Work instruction> Could you write out the opening lines of the data, word for word, stopping after the line that contains "destruct fs as [|f fs]; [now apply D|]."?

####################

Lemma match_constant_prefix : matches_prefix match_constant.
Proof.
  intros s lx H. unfold match_constant in H.
  destruct (span is_digit s) as [ds r] eqn:E. apply span_split in E. subst s.
  destruct ds as [|d ds]; [discriminate|].
  assert (D : forall x, Some (String d ds) = Some x ->
              x <> EmptyString /\ exists r0, String d ds +:+ r = x +:+ r0).
  { intros x [= <-]. split; [discriminate | now exists r]. }
  destruct r as [|c r]; [now apply D|].
  destruct (ascii_dec c ".") as [->|Hc].
  - destruct (span is_digit r) as [fs r'] eqn:F. apply span_split in F. subst r.
    destruct fs as [|f fs]; [now apply D|].
    injection H as <-. split; [discriminate|]. exists r'.
    rewrite sapp_assoc. reflexivity.
  - assert (Some (String d ds) = Some lx) as H'.
    { rewrite <- H. destruct c as [[] [] [] [] [] [] [] []]; try reflexivity.
      now contradiction Hc. }
    now apply D.
Qed.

####################

Reply to the exercise>
Lemma match_constant_prefix : matches_prefix match_constant.
Proof.
  intros s lx H. unfold match_constant in H.
  destruct (span is_digit s) as [ds r] eqn:E. apply span_split in E. subst s.
  destruct ds as [|d ds]; [discriminate|].
  assert (D : forall x, Some (String d ds) = Some x ->
              x <> EmptyString /\ exists r0, String d ds +:+ r = x +:+ r0).
  { intros x [= <-]. split; [discriminate | now exists r]. }
  destruct r as [|c r]; [now apply D|].
  destruct (ascii_dec c ".") as [->|Hc].
  - destruct (span is_digit r) as [fs r'] eqn:F. apply span_split in F. subst r.
    destruct fs as [|f fs]; [now apply D|].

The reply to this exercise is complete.